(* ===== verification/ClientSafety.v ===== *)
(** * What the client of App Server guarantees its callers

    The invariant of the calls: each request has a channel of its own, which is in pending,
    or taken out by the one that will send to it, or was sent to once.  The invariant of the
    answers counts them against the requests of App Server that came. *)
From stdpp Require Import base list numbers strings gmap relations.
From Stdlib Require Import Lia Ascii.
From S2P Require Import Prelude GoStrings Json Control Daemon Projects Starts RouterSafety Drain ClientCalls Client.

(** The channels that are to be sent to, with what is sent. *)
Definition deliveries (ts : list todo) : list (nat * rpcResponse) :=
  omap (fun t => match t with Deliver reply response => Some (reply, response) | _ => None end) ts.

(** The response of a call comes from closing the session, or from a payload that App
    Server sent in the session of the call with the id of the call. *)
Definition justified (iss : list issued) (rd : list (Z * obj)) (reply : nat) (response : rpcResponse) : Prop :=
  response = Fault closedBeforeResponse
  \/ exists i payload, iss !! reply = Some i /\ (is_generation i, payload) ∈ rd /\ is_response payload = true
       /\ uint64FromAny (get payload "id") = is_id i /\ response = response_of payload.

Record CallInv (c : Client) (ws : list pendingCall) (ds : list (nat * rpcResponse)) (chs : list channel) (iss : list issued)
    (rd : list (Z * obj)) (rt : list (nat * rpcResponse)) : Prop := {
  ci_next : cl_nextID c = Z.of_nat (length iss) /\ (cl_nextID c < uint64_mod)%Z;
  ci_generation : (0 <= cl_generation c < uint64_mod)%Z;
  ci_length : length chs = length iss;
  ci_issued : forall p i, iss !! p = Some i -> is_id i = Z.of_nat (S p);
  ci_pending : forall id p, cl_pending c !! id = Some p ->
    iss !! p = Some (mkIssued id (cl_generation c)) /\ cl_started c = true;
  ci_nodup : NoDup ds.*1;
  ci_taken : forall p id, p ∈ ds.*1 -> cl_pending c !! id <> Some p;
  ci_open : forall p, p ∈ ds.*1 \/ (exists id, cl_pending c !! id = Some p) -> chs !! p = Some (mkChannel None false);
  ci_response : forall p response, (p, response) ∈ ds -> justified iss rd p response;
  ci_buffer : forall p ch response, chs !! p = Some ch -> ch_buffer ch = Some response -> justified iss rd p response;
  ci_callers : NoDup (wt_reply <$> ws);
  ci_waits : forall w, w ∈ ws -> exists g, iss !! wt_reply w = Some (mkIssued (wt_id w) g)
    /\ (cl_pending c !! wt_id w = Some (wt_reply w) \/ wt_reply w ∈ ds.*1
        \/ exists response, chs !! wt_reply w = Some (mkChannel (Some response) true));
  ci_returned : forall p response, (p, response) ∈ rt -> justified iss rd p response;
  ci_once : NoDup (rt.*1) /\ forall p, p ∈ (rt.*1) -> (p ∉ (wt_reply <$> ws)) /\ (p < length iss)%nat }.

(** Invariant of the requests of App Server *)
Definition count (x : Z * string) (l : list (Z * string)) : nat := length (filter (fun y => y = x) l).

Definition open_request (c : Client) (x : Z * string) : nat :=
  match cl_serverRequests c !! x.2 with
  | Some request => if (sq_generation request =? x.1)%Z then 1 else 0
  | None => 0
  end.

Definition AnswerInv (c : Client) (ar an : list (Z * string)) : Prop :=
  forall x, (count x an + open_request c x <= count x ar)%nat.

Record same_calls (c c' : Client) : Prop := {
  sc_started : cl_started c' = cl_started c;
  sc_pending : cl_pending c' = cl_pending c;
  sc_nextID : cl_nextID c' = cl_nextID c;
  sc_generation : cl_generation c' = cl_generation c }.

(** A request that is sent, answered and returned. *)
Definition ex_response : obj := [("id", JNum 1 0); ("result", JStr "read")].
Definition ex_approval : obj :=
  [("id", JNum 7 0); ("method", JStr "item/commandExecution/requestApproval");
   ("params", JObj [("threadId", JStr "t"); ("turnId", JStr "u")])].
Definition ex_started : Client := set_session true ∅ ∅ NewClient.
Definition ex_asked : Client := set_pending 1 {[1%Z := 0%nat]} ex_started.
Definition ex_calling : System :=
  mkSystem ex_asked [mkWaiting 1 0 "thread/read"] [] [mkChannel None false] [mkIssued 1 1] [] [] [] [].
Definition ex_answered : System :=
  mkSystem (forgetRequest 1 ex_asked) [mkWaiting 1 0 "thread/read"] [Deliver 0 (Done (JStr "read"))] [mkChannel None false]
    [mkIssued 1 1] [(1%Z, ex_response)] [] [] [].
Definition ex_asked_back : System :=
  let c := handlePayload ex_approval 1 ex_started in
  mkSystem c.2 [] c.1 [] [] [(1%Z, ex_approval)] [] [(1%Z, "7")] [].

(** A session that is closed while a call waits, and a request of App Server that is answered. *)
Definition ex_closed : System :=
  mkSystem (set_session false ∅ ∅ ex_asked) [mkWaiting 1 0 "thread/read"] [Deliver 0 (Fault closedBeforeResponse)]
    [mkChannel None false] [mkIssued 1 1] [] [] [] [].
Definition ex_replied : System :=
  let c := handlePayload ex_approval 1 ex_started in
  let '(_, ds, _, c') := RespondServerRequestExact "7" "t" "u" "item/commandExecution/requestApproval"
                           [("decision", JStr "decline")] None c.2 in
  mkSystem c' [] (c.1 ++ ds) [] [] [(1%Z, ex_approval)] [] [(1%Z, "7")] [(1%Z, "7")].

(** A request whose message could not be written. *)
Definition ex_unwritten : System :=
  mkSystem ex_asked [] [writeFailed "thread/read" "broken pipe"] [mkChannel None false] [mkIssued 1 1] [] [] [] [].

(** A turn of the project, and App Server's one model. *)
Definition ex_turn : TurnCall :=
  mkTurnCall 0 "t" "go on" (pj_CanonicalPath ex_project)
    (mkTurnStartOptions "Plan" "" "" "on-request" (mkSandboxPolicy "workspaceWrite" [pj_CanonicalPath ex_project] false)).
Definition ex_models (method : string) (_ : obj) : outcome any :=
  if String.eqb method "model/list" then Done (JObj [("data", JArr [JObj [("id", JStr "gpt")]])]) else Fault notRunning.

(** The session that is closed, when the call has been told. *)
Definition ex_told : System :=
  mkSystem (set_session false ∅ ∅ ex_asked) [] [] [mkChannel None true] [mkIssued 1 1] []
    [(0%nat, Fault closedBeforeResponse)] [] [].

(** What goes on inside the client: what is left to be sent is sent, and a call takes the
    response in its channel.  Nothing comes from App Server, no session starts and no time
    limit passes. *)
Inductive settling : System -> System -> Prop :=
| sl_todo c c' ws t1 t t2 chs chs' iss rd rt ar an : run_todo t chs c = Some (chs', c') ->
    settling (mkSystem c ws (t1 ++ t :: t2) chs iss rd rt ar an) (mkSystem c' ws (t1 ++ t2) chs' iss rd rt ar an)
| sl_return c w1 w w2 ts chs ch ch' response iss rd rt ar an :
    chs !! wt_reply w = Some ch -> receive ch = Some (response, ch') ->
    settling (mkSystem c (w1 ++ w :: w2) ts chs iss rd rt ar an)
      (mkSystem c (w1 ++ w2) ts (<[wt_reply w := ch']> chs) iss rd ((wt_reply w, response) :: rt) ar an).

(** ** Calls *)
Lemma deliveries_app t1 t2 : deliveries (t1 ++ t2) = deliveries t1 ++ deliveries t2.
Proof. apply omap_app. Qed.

▬▬▬

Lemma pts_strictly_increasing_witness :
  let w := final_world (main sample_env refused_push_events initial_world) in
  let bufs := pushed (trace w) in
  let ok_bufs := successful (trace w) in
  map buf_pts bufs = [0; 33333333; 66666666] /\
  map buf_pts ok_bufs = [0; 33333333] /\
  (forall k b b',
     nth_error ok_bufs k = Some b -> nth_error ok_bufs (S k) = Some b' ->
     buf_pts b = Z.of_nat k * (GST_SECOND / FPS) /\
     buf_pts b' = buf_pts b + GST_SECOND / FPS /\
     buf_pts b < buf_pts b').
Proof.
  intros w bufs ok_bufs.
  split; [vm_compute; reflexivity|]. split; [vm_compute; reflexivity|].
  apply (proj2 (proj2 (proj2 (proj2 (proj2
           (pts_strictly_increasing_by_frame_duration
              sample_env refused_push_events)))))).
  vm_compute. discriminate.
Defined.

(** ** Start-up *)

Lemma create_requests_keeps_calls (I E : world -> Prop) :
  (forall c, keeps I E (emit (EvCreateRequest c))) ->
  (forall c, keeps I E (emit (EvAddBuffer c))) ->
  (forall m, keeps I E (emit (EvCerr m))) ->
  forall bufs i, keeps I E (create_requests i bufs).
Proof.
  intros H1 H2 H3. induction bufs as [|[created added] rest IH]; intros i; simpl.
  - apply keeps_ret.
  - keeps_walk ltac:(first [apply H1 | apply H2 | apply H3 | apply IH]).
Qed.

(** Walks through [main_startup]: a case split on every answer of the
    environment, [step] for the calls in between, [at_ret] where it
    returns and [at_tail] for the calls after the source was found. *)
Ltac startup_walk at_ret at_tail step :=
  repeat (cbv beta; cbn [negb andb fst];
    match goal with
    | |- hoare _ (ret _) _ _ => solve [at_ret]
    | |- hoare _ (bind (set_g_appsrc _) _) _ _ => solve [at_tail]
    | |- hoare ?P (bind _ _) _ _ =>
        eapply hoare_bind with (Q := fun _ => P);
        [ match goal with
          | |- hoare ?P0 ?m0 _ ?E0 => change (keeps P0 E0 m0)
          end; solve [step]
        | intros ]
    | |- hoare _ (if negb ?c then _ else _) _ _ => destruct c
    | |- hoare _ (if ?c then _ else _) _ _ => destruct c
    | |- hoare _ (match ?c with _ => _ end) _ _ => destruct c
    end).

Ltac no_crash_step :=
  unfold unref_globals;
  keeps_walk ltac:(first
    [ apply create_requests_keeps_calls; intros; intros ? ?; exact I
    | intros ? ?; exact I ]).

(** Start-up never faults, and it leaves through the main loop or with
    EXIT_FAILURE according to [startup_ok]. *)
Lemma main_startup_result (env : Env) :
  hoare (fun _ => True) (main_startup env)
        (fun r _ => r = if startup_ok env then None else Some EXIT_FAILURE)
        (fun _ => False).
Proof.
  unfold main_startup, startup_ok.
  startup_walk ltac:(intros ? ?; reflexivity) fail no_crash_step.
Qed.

▬▬▬

Repeat, exactly as they stand above, the lines from the line with "(* ===== verification/ClientSafety.v ===== *)" to the line with "response = Fault closedBeforeResponse", both lines included.

(* ===== verification/ClientSafety.v ===== *)
(** * What the client of App Server guarantees its callers

    The invariant of the calls: each request has a channel of its own, which is in pending,
    or taken out by the one that will send to it, or was sent to once.  The invariant of the
    answers counts them against the requests of App Server that came. *)
From stdpp Require Import base list numbers strings gmap relations.
From Stdlib Require Import Lia Ascii.
From S2P Require Import Prelude GoStrings Json Control Daemon Projects Starts RouterSafety Drain ClientCalls Client.

(** The channels that are to be sent to, with what is sent. *)
Definition deliveries (ts : list todo) : list (nat * rpcResponse) :=
  omap (fun t => match t with Deliver reply response => Some (reply, response) | _ => None end) ts.

(** The response of a call comes from closing the session, or from a payload that App
    Server sent in the session of the call with the id of the call. *)
Definition justified (iss : list issued) (rd : list (Z * obj)) (reply : nat) (response : rpcResponse) : Prop :=
  response = Fault closedBeforeResponse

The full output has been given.